Stored data entries
┏━━
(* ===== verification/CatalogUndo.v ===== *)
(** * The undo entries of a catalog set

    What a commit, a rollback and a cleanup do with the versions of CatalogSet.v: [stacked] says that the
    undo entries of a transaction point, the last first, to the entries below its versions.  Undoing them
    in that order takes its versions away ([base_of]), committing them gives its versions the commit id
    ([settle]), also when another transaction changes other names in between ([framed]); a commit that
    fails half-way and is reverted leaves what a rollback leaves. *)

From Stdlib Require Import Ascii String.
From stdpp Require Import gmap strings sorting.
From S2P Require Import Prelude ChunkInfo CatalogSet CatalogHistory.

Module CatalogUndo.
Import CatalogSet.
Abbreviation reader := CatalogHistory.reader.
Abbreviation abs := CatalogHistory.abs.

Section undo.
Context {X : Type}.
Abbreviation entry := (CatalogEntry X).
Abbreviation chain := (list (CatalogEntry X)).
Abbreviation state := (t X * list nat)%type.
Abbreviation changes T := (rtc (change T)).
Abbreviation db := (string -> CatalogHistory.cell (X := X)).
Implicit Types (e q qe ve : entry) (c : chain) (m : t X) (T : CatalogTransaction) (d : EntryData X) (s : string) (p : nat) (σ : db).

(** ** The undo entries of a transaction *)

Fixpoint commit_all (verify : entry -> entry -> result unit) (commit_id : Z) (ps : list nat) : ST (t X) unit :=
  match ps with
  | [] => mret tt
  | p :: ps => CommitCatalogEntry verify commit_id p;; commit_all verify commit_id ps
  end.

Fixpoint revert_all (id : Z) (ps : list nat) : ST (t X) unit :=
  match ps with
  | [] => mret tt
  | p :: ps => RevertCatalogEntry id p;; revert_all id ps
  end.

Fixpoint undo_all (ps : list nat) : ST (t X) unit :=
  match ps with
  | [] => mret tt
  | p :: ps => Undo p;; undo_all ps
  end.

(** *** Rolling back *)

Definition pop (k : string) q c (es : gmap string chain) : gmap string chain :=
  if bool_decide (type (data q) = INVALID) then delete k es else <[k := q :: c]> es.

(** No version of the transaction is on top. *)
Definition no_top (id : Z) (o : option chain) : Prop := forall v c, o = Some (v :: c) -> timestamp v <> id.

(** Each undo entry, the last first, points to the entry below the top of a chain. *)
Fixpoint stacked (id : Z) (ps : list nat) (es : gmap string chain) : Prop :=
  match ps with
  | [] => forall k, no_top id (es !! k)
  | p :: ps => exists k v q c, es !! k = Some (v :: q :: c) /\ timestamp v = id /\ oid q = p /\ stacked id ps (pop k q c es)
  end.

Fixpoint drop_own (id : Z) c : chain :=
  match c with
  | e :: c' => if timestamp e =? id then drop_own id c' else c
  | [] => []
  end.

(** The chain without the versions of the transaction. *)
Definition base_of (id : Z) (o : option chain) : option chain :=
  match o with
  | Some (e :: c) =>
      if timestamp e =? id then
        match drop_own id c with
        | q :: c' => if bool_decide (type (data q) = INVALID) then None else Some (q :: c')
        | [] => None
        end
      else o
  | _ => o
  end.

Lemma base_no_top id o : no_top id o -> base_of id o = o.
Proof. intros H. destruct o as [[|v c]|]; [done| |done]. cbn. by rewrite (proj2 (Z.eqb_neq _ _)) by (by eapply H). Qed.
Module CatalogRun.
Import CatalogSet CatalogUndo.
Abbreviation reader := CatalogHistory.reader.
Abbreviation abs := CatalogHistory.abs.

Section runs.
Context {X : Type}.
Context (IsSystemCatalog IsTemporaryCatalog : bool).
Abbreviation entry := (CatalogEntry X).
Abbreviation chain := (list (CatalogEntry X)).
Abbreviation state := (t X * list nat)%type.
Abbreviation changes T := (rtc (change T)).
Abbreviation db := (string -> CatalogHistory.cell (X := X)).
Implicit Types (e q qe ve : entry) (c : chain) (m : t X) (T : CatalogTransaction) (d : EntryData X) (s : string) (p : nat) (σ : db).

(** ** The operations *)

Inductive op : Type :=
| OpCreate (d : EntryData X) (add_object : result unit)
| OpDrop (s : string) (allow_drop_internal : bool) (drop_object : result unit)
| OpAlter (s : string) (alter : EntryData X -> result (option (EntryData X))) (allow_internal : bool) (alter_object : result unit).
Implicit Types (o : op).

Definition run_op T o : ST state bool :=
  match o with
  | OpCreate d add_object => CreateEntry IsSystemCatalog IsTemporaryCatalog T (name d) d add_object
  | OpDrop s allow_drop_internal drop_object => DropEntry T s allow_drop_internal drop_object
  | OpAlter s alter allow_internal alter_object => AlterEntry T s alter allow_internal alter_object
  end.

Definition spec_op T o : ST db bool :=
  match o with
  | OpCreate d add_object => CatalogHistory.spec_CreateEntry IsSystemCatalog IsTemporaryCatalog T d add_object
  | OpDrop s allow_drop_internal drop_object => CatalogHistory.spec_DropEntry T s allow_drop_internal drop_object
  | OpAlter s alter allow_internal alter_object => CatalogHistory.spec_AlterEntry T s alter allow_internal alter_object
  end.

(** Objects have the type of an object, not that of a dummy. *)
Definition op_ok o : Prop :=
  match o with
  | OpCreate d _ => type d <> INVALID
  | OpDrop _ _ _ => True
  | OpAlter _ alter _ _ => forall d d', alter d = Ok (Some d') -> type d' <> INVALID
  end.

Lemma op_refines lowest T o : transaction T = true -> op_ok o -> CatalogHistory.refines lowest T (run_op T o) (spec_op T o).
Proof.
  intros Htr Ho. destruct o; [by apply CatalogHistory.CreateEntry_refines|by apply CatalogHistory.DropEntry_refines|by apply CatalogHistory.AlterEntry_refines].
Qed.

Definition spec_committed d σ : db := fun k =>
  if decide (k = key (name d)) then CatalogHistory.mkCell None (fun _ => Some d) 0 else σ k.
┗━━
As the answer, set down only the lines from the data above between the one holding "Module CatalogUndo." and the one holding "match c with", inclusive, exactly as they read.

**FINISHED EXERCISE**
Module CatalogUndo.
Import CatalogSet.
Abbreviation reader := CatalogHistory.reader.
Abbreviation abs := CatalogHistory.abs.

Section undo.
Context {X : Type}.
Abbreviation entry := (CatalogEntry X).
Abbreviation chain := (list (CatalogEntry X)).
Abbreviation state := (t X * list nat)%type.
Abbreviation changes T := (rtc (change T)).
Abbreviation db := (string -> CatalogHistory.cell (X := X)).
Implicit Types (e q qe ve : entry) (c : chain) (m : t X) (T : CatalogTransaction) (d : EntryData X) (s : string) (p : nat) (σ : db).

(** ** The undo entries of a transaction *)

Fixpoint commit_all (verify : entry -> entry -> result unit) (commit_id : Z) (ps : list nat) : ST (t X) unit :=
  match ps with
  | [] => mret tt
  | p :: ps => CommitCatalogEntry verify commit_id p;; commit_all verify commit_id ps
  end.

Fixpoint revert_all (id : Z) (ps : list nat) : ST (t X) unit :=
  match ps with
  | [] => mret tt
  | p :: ps => RevertCatalogEntry id p;; revert_all id ps
  end.

Fixpoint undo_all (ps : list nat) : ST (t X) unit :=
  match ps with
  | [] => mret tt
  | p :: ps => Undo p;; undo_all ps
  end.

(** *** Rolling back *)

Definition pop (k : string) q c (es : gmap string chain) : gmap string chain :=
  if bool_decide (type (data q) = INVALID) then delete k es else <[k := q :: c]> es.

(** No version of the transaction is on top. *)
Definition no_top (id : Z) (o : option chain) : Prop := forall v c, o = Some (v :: c) -> timestamp v <> id.

(** Each undo entry, the last first, points to the entry below the top of a chain. *)
Fixpoint stacked (id : Z) (ps : list nat) (es : gmap string chain) : Prop :=
  match ps with
  | [] => forall k, no_top id (es !! k)
  | p :: ps => exists k v q c, es !! k = Some (v :: q :: c) /\ timestamp v = id /\ oid q = p /\ stacked id ps (pop k q c es)
  end.

Fixpoint drop_own (id : Z) c : chain :=
  match c with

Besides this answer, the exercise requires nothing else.